[Dataset content Boundary: Start]
Lemma wp_submit_prefix strict ps rest n d a O Q :
  disp_inv has_log d (a :: O) -> cells (mem d) !! a = Some v -> message.Data v <> Some [] ->
  NoDup ps -> Forall (takes strict d) ps ->
  (nfull d ps = 0 \/ log_record v lb /\ exists l, walWriter d = Some l /\ log_ok (nfull d ps + n) l) ->
  (forall d', disp_inv has_log d' (a :: O) -> fanned n ps d d' -> cells (mem d') !! a = Some v ->
     wp (submit_all strict (Some a) rest) Q d') ->
  wp (submit_all strict (Some a) (ps ++ rest)) Q d.
Proof.
  revert d; induction ps as [|i ps IH]; intros d HI Ha Hd Hnd Ht Hlog HQ.
  { apply HQ; [done|apply fanned_nil|done]. }
  apply NoDup_cons in Hnd as [Hi Hnd]. apply Forall_cons in Ht as [Hti Ht].
  assert (Hn : nfull d (i :: ps) = (if is_full d i then 1 else 0) + nfull d ps).
  { unfold nfull. cbn. by destruct (is_full d i). }
  cbn [app submit_all]. eapply wp_copyMessage; [exact HI|exact Ha|exact Hd|]. intros b p HI1 Hb Hsl Hnb.
  apply wp_attemptT; [|intros [u|e|w] d0; cbn; try apply may_submit_all; done].
  eapply (wp_take strict i d p a b O (nfull d ps + n)); [exact HI1|exact Hb|exact Hsl|exact Hnb|exact Hti|..].
  { intros Hfull. rewrite Hn, Hfull in Hlog. destruct Hlog as [|(Hr & l & Hl & Hok)]; [lia|]. eauto. }
  intros d1 HId1 Hf1. destruct Hf1 as [A1 A2 A3 A4] eqn:Ef. clear Ef.
  assert (Hsame : forall j, j ∈ ps -> heap d1 !! j = heap d !! j) by (intros j Hj; apply A1; set_solver).
  assert (Hla : message.live (mem d) a) by (pose proof (di_live _ _ _ HI) as HL; by apply Forall_cons in HL as [? _]).
  apply IH; [exact HId1|destruct (A3 a Hla); congruence|exact Hd|exact Hnd|..].
  - rewrite Forall_forall in *. intros j Hj. destruct (Ht j Hj) as (c & Ec & Hc). exists c. by rewrite Hsame.
  - rewrite (nfull_same d d1 ps Hsame). assert (Hone : nfull d [i] = if is_full d i then 1 else 0)
      by (unfold nfull; cbn; by destruct (is_full d i)).
    rewrite Hn in Hlog. rewrite Hone in A4. destruct (is_full d i).
    + destruct Hlog as [|(Hr & l & Hl & Hok)]; [lia|]. rewrite decide_False in A4 by done.
      destruct (A4 l Hl) as (l1 & Hl1 & Hok1 & _). right. split; [done|]. by exists l1.
    + rewrite decide_True in A4 by done. rewrite A4. exact Hlog.
  - intros d' HI' Hf' Ha'. apply HQ; [done| |done]. eapply fanned_cons; [exact Hi| |exact Hf']. by split.
Qed.

(** The original handed back, nothing else changed. *)
Definition released (a : nat) (d d' : Disp) : Prop :=
  d' = set_mem (mem d') d /\ ~ message.live (mem d') a /\
  forall b, b <> a -> message.live (mem d) b -> message.live (mem d') b /\ cells (mem d') !! b = cells (mem d) !! b.

Lemma wp_release_then a O (d : Disp) (r : result unit) (Q : result unit -> Disp -> Prop) :
  disp_inv has_log d (a :: O) -> (forall d', released a d d' -> disp_inv has_log d' O -> Q r d') ->
  wp (bindT (ReleaseMessage (Some a)) (fun _ => Done r)) Q d.
Proof.
  intros HI HQ. destruct (inv_ReleaseMessage has_log d a O HI) as (p & Hr & HI' & Hnl & Hoth).
  unfold ReleaseMessage, atomic. cbn [bindT wp]. rewrite Hr. cbn [fst snd bindT wp]. split; [done|]. apply HQ; [|done]. by split.
Qed.

(** ** From the request to the pools *)

(** What the pipeline leaves for the pools. *)
Inductive pipelined (skip : bool) (a : nat) (proj : string) (d : Disp) : Disp -> Prop :=
| piped_skip : skip = true -> is_ok (config.GetProject proj (cfg d)) = true -> pipelined skip a proj d d
| piped_none c : config.GetProject proj (cfg d) = Ok c -> from_option config.Pipelines [] c = [] ->
    pipelined skip a proj d d
| piped_chain c chain p : skip = false -> config.GetProject proj (cfg d) = Ok (Some c) -> config.Pipelines c <> [] ->
    buildPipelineChain d c = Ok chain -> pipeline.ChainProcess chain (Some a) (mem d) = (Ok (Some a), p) ->
    pipelined skip a proj d (set_mem p d).

Lemma pipelined_inv skip a proj d d0 O :
  disp_inv has_log d (a :: O) -> pipelined skip a proj d d0 -> disp_inv has_log d0 (a :: O).
Proof.
  intros HI [| |c chain p _ _ _ Hb Hp]; [done..|].
  unfold buildPipelineChain in Hb. rewrite (di_reg _ _ _ HI) in Hb.
  apply add_processors_tame, chain_tame in Hb; [|constructor].
  destruct (Hb _ _ _ _ Hp) as [[->|[w ->]] _]; [by destruct HI; split|].
  eapply inv_store; [exact HI|set_solver|done].
Qed.

Lemma wp_dispatchImpl strict skip a w d d0 pm ps Q :
  cells (mem d) !! a = Some w -> message.Project w <> "" -> pools d = Some pm ->
  pm !! message.Project w = Some ps -> ps <> [] -> pipelined skip a (message.Project w) d d0 ->
  wp (submit_all strict (Some a) ps) Q d0 -> wp (dispatchImpl (Some a) strict skip) Q d.
Proof.
  intros Ha Hp Hpm Hps Hne Hpipe Hw. unfold dispatchImpl. cbn [wp deref reads]. split; [done|]. cbn. rewrite Ha.
  apply String.eqb_neq in Hp as Hp'. rewrite Hp'. cbn [wp reads]. split; [done|]. rewrite Hpm, Hps.
  destruct ps as [|i ps]; [done|]. unfold run_pipeline. cbn [wp reads]. split; [done|].
  destruct Hpipe as [Hs Hg|c Hg Hc|c chain p Hs Hg Hc Hb Hch].
  - subst skip. destruct (config.GetProject _ _) as [[c|]|e|q]; [exact Hw|exact Hw|done|done].
  - rewrite Hg. destruct c as [c|]; [|exact Hw]. cbn in Hc. rewrite Hc. cbn. rewrite andb_false_r. exact Hw.
  - rewrite Hg. subst skip. rewrite bool_decide_eq_true_2 by (destruct (config.Pipelines c); [done|cbn; lia]).
    cbn [negb andb]. rewrite Hb. cbn [wp atomic]. split; [done|]. unfold onMem, zoom. rewrite Hch. exact Hw.
Qed.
[Dataset content Boundary: End]
Work instructions: Print all the data exactly.

Your response:
Lemma wp_submit_prefix strict ps rest n d a O Q :
  disp_inv has_log d (a :: O) -> cells (mem d) !! a = Some v -> message.Data v <> Some [] ->
  NoDup ps -> Forall (takes strict d) ps ->
  (nfull d ps = 0 \/ log_record v lb /\ exists l, walWriter d = Some l /\ log_ok (nfull d ps + n) l) ->
  (forall d', disp_inv has_log d' (a :: O) -> fanned n ps d d' -> cells (mem d') !! a = Some v ->
     wp (submit_all strict (Some a) rest) Q d') ->
  wp (submit_all strict (Some a) (ps ++ rest)) Q d.
Proof.
  revert d; induction ps as [|i ps IH]; intros d HI Ha Hd Hnd Ht Hlog HQ.
  { apply HQ; [done|apply fanned_nil|done]. }
  apply NoDup_cons in Hnd as [Hi Hnd]. apply Forall_cons in Ht as [Hti Ht].
  assert (Hn : nfull d (i :: ps) = (if is_full d i then 1 else 0) + nfull d ps).
  { unfold nfull. cbn. by destruct (is_full d i). }
  cbn [app submit_all]. eapply wp_copyMessage; [exact HI|exact Ha|exact Hd|]. intros b p HI1 Hb Hsl Hnb.
  apply wp_attemptT; [|intros [u|e|w] d0; cbn; try apply may_submit_all; done].
  eapply (wp_take strict i d p a b O (nfull d ps + n)); [exact HI1|exact Hb|exact Hsl|exact Hnb|exact Hti|..].
  { intros Hfull. rewrite Hn, Hfull in Hlog. destruct Hlog as [|(Hr & l & Hl & Hok)]; [lia|]. eauto. }
  intros d1 HId1 Hf1. destruct Hf1 as [A1 A2 A3 A4] eqn:Ef. clear Ef.
  assert (Hsame : forall j, j ∈ ps -> heap d1 !! j = heap d !! j) by (intros j Hj; apply A1; set_solver).
  assert (Hla : message.live (mem d) a) by (pose proof (di_live _ _ _ HI) as HL; by apply Forall_cons in HL as [? _]).
  apply IH; [exact HId1|destruct (A3 a Hla); congruence|exact Hd|exact Hnd|..].
  - rewrite Forall_forall in *. intros j Hj. destruct (Ht j Hj) as (c & Ec & Hc). exists c. by rewrite Hsame.
  - rewrite (nfull_same d d1 ps Hsame). assert (Hone : nfull d [i] = if is_full d i then 1 else 0)
      by (unfold nfull; cbn; by destruct (is_full d i)).
    rewrite Hn in Hlog. rewrite Hone in A4. destruct (is_full d i).
    + destruct Hlog as [|(Hr & l & Hl & Hok)]; [lia|]. rewrite decide_False in A4 by done.
      destruct (A4 l Hl) as (l1 & Hl1 & Hok1 & _). right. split; [done|]. by exists l1.
    + rewrite decide_True in A4 by done. rewrite A4. exact Hlog.
  - intros d' HI' Hf' Ha'. apply HQ; [done| |done]. eapply fanned_cons; [exact Hi| |exact Hf']. by split.
Qed.

(** The original handed back, nothing else changed. *)
Definition released (a : nat) (d d' : Disp) : Prop :=
  d' = set_mem (mem d') d /\ ~ message.live (mem d') a /\
  forall b, b <> a -> message.live (mem d) b -> message.live (mem d') b /\ cells (mem d') !! b = cells (mem d) !! b.

Lemma wp_release_then a O (d : Disp) (r : result unit) (Q : result unit -> Disp -> Prop) :
  disp_inv has_log d (a :: O) -> (forall d', released a d d' -> disp_inv has_log d' O -> Q r d') ->
  wp (bindT (ReleaseMessage (Some a)) (fun _ => Done r)) Q d.
Proof.
  intros HI HQ. destruct (inv_ReleaseMessage has_log d a O HI) as (p & Hr & HI' & Hnl & Hoth).
  unfold ReleaseMessage, atomic. cbn [bindT wp]. rewrite Hr. cbn [fst snd bindT wp]. split; [done|]. apply HQ; [|done]. by split.
Qed.

(** ** From the request to the pools *)

(** What the pipeline leaves for the pools. *)
Inductive pipelined (skip : bool) (a : nat) (proj : string) (d : Disp) : Disp -> Prop :=
| piped_skip : skip = true -> is_ok (config.GetProject proj (cfg d)) = true -> pipelined skip a proj d d
| piped_none c : config.GetProject proj (cfg d) = Ok c -> from_option config.Pipelines [] c = [] ->
    pipelined skip a proj d d
| piped_chain c chain p : skip = false -> config.GetProject proj (cfg d) = Ok (Some c) -> config.Pipelines c <> [] ->
    buildPipelineChain d c = Ok chain -> pipeline.ChainProcess chain (Some a) (mem d) = (Ok (Some a), p) ->
    pipelined skip a proj d (set_mem p d).

Lemma pipelined_inv skip a proj d d0 O :
  disp_inv has_log d (a :: O) -> pipelined skip a proj d d0 -> disp_inv has_log d0 (a :: O).
Proof.
  intros HI [| |c chain p _ _ _ Hb Hp]; [done..|].
  unfold buildPipelineChain in Hb. rewrite (di_reg _ _ _ HI) in Hb.
  apply add_processors_tame, chain_tame in Hb; [|constructor].
  destruct (Hb _ _ _ _ Hp) as [[->|[w ->]] _]; [by destruct HI; split|].
  eapply inv_store; [exact HI|set_solver|done].
Qed.

Lemma wp_dispatchImpl strict skip a w d d0 pm ps Q :
  cells (mem d) !! a = Some w -> message.Project w <> "" -> pools d = Some pm ->
  pm !! message.Project w = Some ps -> ps <> [] -> pipelined skip a (message.Project w) d d0 ->
  wp (submit_all strict (Some a) ps) Q d0 -> wp (dispatchImpl (Some a) strict skip) Q d.
Proof.
  intros Ha Hp Hpm Hps Hne Hpipe Hw. unfold dispatchImpl. cbn [wp deref reads]. split; [done|]. cbn. rewrite Ha.
  apply String.eqb_neq in Hp as Hp'. rewrite Hp'. cbn [wp reads]. split; [done|]. rewrite Hpm, Hps.
  destruct ps as [|i ps]; [done|]. unfold run_pipeline. cbn [wp reads]. split; [done|].
  destruct Hpipe as [Hs Hg|c Hg Hc|c chain p Hs Hg Hc Hb Hch].
  - subst skip. destruct (config.GetProject _ _) as [[c|]|e|q]; [exact Hw|exact Hw|done|done].
  - rewrite Hg. destruct c as [c|]; [|exact Hw]. cbn in Hc. rewrite Hc. cbn. rewrite andb_false_r. exact Hw.
  - rewrite Hg. subst skip. rewrite bool_decide_eq_true_2 by (destruct (config.Pipelines c); [done|cbn; lia]).
    cbn [negb andb]. rewrite Hb. cbn [wp atomic]. split; [done|]. unfold onMem, zoom. rewrite Hch. exact Hw.
Qed.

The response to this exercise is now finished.